WHAT YOU ARE ASKED TO DO:
Copy exactly the lines of the records below, and only those lines, beginning with the line that contains "write was lost. *)" and ending with the line that contains "Definition demo_unmarshal (s".
** EXTRACTED RECORDS follows **
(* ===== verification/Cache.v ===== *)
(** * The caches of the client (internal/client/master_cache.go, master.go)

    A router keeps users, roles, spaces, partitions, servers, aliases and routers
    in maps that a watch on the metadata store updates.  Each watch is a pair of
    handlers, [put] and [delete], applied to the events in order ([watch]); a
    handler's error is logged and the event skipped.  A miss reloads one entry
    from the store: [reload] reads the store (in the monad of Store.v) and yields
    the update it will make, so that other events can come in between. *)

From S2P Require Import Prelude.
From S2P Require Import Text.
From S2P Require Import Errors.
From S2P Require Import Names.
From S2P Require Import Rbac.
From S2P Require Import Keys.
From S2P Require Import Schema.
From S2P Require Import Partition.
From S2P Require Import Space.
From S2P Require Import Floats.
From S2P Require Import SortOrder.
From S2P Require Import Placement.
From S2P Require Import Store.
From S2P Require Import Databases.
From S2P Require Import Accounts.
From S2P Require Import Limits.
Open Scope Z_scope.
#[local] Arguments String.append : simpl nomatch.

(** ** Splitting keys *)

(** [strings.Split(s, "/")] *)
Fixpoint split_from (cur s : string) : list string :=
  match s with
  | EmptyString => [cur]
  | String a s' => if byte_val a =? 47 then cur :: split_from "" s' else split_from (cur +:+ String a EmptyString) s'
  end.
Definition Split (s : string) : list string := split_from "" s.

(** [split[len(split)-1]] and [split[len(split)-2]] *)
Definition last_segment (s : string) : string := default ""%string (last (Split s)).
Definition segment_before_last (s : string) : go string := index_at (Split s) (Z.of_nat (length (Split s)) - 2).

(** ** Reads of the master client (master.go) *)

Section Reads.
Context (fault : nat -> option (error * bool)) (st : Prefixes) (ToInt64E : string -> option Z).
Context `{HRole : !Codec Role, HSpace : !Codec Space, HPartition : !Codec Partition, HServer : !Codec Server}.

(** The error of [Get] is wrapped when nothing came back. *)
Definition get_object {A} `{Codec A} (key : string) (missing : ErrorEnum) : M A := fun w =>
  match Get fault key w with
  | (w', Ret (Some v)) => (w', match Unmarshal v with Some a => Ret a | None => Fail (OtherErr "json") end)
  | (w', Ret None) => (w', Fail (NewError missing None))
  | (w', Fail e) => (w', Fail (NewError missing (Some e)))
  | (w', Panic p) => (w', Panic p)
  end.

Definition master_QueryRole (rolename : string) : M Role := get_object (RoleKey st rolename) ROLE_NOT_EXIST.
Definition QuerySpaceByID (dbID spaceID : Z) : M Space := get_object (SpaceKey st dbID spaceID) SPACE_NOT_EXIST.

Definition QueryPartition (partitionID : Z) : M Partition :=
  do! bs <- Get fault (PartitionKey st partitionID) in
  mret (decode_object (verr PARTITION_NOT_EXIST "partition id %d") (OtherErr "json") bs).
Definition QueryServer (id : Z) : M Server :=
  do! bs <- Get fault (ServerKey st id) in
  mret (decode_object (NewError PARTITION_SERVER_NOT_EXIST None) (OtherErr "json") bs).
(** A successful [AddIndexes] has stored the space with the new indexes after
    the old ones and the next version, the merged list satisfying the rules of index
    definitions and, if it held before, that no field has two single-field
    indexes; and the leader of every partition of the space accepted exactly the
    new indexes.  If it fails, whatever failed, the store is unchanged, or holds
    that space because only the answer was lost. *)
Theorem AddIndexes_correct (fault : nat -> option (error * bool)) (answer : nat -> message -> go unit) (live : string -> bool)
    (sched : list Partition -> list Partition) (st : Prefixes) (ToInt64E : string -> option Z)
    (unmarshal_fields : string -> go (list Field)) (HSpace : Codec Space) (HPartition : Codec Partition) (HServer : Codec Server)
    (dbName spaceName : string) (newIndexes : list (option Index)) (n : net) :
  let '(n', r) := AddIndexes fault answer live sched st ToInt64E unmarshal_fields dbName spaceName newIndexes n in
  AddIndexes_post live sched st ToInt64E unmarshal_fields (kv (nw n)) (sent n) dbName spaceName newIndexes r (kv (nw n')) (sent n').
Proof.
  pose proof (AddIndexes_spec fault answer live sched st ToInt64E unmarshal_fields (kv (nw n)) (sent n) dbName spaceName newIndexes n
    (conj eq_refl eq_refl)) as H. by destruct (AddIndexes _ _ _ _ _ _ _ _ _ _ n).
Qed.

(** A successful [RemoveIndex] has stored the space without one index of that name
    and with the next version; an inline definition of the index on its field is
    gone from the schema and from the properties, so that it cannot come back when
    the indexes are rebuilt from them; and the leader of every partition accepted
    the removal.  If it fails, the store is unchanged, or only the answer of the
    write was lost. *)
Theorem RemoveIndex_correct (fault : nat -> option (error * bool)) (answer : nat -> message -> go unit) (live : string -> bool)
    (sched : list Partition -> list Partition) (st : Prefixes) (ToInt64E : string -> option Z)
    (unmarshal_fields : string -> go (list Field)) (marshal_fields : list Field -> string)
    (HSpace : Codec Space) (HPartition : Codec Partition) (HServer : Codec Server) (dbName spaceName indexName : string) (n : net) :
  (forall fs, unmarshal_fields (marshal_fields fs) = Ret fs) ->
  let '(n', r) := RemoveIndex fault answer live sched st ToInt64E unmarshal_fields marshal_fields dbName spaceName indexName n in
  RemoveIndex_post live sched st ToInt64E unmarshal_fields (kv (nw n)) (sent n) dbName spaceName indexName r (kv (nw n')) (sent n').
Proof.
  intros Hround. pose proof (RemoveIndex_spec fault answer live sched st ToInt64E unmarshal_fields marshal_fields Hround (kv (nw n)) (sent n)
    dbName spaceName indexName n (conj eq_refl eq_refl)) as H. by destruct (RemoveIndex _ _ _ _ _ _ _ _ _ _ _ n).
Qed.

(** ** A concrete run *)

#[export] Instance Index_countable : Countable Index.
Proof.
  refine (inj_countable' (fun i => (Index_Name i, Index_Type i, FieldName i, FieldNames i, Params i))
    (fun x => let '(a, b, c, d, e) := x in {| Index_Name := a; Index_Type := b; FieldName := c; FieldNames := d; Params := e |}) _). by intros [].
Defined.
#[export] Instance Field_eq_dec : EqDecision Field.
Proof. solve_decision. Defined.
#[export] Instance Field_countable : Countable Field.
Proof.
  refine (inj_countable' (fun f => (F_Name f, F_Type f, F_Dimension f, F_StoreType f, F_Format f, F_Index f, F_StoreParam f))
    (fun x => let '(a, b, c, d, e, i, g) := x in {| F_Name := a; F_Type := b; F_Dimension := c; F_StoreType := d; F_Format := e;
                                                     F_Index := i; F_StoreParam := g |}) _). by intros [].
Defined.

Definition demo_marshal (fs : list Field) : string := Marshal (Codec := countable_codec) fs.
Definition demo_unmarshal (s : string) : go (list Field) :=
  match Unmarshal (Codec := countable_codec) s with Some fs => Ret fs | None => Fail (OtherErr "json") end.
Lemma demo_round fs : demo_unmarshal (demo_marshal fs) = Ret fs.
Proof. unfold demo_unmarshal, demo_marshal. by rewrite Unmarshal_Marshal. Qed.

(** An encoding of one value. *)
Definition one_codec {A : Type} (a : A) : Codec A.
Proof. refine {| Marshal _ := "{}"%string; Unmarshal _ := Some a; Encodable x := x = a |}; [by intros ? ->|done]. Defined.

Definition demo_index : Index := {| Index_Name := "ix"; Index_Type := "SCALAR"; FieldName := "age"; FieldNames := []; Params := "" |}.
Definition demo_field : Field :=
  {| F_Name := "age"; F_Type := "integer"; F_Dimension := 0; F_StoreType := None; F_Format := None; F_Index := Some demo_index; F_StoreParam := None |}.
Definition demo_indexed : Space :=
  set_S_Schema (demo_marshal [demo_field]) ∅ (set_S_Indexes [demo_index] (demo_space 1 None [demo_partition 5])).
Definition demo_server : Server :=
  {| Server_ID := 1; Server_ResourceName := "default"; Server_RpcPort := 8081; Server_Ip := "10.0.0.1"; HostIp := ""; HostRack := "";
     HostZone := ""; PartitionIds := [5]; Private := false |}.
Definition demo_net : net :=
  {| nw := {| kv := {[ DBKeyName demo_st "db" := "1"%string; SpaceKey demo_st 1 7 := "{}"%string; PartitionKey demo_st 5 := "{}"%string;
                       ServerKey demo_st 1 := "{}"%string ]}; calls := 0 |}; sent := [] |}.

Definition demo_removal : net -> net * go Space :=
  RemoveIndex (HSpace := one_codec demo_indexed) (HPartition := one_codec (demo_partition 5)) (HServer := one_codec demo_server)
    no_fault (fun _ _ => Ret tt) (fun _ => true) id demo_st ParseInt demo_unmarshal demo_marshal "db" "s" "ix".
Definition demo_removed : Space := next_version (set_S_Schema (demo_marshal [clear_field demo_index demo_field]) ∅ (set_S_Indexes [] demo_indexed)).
** End of EXTRACTED RECORDS **
** EXTRACTED RECORDS follows **
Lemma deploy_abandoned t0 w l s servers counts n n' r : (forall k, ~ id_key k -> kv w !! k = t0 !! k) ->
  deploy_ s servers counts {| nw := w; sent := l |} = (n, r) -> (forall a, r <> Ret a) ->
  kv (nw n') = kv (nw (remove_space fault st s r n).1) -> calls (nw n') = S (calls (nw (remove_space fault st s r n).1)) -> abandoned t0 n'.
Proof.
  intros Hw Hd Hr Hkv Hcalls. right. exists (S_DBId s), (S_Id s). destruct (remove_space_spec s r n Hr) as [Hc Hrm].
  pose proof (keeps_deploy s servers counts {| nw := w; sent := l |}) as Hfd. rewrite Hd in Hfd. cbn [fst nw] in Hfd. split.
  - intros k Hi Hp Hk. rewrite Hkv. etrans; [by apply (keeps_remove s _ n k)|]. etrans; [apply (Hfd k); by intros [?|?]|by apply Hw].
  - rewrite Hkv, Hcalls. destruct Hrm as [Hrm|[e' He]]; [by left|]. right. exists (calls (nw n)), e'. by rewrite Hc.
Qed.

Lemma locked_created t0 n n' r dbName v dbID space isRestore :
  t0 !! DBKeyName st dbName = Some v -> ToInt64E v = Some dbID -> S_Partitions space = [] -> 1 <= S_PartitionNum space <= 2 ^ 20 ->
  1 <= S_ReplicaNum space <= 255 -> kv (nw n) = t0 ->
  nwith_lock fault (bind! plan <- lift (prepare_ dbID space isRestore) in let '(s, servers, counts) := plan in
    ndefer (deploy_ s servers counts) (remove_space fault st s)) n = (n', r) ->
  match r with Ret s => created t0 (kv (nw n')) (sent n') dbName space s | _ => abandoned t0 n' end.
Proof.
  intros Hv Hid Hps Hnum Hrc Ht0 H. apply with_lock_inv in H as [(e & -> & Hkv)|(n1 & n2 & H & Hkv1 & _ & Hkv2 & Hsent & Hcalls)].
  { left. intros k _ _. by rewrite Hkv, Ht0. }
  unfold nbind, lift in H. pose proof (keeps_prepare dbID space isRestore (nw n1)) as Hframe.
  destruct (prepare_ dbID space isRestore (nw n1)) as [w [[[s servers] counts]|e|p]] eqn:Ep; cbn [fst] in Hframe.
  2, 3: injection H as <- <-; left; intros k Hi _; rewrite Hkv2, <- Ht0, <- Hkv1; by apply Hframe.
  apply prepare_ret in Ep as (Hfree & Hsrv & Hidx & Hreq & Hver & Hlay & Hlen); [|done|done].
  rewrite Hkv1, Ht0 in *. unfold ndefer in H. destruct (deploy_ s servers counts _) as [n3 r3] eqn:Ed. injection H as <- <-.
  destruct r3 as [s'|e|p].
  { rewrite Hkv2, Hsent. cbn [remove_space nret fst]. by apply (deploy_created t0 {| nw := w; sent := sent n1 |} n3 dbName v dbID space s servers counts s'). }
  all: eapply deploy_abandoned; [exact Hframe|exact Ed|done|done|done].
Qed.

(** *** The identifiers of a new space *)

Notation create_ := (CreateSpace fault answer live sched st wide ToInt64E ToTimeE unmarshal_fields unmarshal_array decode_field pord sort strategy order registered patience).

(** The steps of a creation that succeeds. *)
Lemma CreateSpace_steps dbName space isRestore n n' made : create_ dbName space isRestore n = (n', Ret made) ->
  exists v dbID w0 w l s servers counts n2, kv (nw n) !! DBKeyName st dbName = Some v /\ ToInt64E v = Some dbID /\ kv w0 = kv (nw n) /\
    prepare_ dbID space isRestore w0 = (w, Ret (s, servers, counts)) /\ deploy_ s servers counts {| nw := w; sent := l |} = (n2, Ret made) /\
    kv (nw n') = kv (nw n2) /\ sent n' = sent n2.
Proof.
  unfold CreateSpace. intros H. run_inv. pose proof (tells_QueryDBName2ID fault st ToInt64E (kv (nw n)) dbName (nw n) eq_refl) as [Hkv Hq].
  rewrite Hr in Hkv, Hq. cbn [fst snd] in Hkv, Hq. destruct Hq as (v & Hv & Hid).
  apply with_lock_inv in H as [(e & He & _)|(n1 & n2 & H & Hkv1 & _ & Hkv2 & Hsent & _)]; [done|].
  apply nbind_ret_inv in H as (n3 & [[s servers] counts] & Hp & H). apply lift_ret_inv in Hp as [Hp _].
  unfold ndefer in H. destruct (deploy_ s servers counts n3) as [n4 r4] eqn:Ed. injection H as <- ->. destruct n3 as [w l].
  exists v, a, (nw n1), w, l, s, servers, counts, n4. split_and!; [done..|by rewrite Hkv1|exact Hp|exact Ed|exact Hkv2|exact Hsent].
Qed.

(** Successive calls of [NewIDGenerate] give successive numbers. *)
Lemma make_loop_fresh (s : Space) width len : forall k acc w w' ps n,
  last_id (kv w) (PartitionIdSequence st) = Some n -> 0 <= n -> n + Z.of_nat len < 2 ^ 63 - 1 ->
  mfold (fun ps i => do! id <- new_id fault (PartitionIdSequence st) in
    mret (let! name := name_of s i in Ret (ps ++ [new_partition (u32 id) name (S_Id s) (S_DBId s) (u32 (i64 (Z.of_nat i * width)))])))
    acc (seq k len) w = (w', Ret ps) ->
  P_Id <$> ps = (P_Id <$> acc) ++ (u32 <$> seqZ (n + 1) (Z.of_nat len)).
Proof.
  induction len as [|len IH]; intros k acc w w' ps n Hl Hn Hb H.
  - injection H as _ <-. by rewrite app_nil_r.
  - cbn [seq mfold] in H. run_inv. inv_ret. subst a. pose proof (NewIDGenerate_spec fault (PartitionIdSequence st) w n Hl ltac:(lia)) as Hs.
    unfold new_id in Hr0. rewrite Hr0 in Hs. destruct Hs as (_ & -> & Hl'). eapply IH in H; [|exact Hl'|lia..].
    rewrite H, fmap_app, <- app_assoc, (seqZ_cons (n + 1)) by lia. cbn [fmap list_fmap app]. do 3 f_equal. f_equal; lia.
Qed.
** End of EXTRACTED RECORDS **
EXPECTED ANSWER:
    write was lost. *)
Theorem RemoveIndex_correct (fault : nat -> option (error * bool)) (answer : nat -> message -> go unit) (live : string -> bool)
    (sched : list Partition -> list Partition) (st : Prefixes) (ToInt64E : string -> option Z)
    (unmarshal_fields : string -> go (list Field)) (marshal_fields : list Field -> string)
    (HSpace : Codec Space) (HPartition : Codec Partition) (HServer : Codec Server) (dbName spaceName indexName : string) (n : net) :
  (forall fs, unmarshal_fields (marshal_fields fs) = Ret fs) ->
  let '(n', r) := RemoveIndex fault answer live sched st ToInt64E unmarshal_fields marshal_fields dbName spaceName indexName n in
  RemoveIndex_post live sched st ToInt64E unmarshal_fields (kv (nw n)) (sent n) dbName spaceName indexName r (kv (nw n')) (sent n').
Proof.
  intros Hround. pose proof (RemoveIndex_spec fault answer live sched st ToInt64E unmarshal_fields marshal_fields Hround (kv (nw n)) (sent n)
    dbName spaceName indexName n (conj eq_refl eq_refl)) as H. by destruct (RemoveIndex _ _ _ _ _ _ _ _ _ _ _ n).
Qed.

(** ** A concrete run *)

#[export] Instance Index_countable : Countable Index.
Proof.
  refine (inj_countable' (fun i => (Index_Name i, Index_Type i, FieldName i, FieldNames i, Params i))
    (fun x => let '(a, b, c, d, e) := x in {| Index_Name := a; Index_Type := b; FieldName := c; FieldNames := d; Params := e |}) _). by intros [].
Defined.
#[export] Instance Field_eq_dec : EqDecision Field.
Proof. solve_decision. Defined.
#[export] Instance Field_countable : Countable Field.
Proof.
  refine (inj_countable' (fun f => (F_Name f, F_Type f, F_Dimension f, F_StoreType f, F_Format f, F_Index f, F_StoreParam f))
    (fun x => let '(a, b, c, d, e, i, g) := x in {| F_Name := a; F_Type := b; F_Dimension := c; F_StoreType := d; F_Format := e;
                                                     F_Index := i; F_StoreParam := g |}) _). by intros [].
Defined.

Definition demo_marshal (fs : list Field) : string := Marshal (Codec := countable_codec) fs.
Definition demo_unmarshal (s : string) : go (list Field) :=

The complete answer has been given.